▶ **WHAT THE TASK REQUIRES**
The following data has a line with "assert (Edt : isDateTime" and a line with "Lemma cast_sound te". Write out exactly those lines and all the lines between them.

═════ DATA PROVIDED ═════

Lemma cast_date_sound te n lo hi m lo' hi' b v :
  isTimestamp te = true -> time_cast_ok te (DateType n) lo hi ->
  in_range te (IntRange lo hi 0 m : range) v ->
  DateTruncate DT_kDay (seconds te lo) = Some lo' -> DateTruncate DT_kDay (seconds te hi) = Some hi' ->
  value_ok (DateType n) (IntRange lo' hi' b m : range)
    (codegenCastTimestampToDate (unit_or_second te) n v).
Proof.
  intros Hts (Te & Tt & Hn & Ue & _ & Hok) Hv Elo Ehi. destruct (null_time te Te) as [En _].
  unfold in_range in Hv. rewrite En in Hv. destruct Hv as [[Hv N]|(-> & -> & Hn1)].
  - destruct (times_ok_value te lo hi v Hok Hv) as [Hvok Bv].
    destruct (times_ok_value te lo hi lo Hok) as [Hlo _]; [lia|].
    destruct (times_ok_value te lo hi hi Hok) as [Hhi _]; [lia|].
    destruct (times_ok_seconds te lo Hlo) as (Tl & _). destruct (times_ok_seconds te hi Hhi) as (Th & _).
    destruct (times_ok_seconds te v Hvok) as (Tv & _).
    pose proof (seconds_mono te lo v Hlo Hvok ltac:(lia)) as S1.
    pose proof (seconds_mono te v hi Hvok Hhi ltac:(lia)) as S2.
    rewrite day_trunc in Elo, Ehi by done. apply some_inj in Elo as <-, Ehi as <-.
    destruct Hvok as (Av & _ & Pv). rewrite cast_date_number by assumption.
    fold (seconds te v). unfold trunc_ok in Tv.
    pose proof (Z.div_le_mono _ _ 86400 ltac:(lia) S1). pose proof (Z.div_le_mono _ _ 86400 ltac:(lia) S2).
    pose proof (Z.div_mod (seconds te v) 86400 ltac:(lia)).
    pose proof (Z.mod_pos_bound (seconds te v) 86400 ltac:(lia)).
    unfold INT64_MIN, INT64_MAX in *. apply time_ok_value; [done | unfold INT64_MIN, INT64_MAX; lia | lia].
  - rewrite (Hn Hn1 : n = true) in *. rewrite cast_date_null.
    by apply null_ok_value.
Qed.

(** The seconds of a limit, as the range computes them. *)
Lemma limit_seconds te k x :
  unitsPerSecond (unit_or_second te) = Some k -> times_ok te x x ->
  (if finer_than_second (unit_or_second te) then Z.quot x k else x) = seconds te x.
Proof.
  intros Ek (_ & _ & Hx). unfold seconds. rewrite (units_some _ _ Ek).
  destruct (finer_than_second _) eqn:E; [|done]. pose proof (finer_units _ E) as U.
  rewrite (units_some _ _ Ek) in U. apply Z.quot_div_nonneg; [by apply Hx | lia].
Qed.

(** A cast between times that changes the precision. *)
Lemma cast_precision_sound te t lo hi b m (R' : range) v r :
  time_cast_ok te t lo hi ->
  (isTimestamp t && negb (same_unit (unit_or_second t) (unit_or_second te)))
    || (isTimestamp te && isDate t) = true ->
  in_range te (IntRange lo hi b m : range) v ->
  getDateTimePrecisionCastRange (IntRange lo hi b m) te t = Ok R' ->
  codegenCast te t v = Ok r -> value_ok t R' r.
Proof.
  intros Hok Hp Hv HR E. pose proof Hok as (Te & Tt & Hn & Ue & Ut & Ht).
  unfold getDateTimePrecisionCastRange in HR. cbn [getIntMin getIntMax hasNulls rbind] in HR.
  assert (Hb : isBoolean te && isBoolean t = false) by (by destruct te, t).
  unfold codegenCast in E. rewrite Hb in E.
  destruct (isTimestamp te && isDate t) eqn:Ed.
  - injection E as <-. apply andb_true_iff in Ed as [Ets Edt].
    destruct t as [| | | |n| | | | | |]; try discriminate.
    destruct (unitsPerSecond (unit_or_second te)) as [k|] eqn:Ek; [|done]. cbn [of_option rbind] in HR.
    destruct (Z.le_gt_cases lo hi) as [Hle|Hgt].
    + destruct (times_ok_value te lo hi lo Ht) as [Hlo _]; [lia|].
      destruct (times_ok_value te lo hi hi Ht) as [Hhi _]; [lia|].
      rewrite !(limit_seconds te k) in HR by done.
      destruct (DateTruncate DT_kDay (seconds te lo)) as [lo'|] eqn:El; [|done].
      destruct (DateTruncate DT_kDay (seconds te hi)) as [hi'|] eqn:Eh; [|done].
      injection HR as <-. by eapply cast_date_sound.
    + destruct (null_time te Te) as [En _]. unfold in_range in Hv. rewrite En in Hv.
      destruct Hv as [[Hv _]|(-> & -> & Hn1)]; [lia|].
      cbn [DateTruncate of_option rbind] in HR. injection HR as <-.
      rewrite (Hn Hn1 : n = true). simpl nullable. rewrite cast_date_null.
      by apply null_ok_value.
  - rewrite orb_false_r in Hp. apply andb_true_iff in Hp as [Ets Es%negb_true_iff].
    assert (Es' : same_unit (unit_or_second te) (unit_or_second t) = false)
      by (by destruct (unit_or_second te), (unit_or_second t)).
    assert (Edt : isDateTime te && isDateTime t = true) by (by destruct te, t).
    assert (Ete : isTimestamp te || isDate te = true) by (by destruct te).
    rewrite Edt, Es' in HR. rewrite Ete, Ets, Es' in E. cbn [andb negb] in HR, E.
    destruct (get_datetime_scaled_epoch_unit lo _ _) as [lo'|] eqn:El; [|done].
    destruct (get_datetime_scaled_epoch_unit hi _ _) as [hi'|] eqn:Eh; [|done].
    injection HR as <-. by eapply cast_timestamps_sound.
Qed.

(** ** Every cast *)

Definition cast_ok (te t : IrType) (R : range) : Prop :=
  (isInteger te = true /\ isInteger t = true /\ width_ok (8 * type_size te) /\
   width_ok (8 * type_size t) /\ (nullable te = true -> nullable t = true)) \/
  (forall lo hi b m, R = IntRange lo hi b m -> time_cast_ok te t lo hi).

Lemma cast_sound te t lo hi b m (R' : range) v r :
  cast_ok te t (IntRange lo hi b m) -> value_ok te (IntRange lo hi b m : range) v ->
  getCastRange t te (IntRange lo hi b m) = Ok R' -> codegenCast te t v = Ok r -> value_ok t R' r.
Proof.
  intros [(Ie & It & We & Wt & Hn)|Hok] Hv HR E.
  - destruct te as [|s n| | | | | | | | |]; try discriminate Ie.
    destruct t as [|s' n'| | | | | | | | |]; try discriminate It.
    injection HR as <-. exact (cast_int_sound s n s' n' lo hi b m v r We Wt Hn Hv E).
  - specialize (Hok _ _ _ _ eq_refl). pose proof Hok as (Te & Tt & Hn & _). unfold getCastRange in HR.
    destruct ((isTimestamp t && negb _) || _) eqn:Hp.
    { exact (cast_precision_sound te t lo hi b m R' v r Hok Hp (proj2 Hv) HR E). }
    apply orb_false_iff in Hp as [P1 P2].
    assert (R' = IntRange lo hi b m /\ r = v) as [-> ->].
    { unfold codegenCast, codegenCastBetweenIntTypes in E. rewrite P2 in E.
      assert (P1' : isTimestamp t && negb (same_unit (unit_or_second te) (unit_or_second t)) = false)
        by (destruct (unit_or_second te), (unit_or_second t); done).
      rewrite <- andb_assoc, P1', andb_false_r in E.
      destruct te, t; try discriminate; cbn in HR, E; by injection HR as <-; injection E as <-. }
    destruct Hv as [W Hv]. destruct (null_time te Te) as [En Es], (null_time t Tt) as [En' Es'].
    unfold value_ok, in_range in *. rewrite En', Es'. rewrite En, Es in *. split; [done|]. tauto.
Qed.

═════

▶ **COMPLETED EXERCISE**
    assert (Edt : isDateTime te && isDateTime t = true) by (by destruct te, t).
    assert (Ete : isTimestamp te || isDate te = true) by (by destruct te).
    rewrite Edt, Es' in HR. rewrite Ete, Ets, Es' in E. cbn [andb negb] in HR, E.
    destruct (get_datetime_scaled_epoch_unit lo _ _) as [lo'|] eqn:El; [|done].
    destruct (get_datetime_scaled_epoch_unit hi _ _) as [hi'|] eqn:Eh; [|done].
    injection HR as <-. by eapply cast_timestamps_sound.
Qed.

(** ** Every cast *)

Definition cast_ok (te t : IrType) (R : range) : Prop :=
  (isInteger te = true /\ isInteger t = true /\ width_ok (8 * type_size te) /\
   width_ok (8 * type_size t) /\ (nullable te = true -> nullable t = true)) \/
  (forall lo hi b m, R = IntRange lo hi b m -> time_cast_ok te t lo hi).

Lemma cast_sound te t lo hi b m (R' : range) v r :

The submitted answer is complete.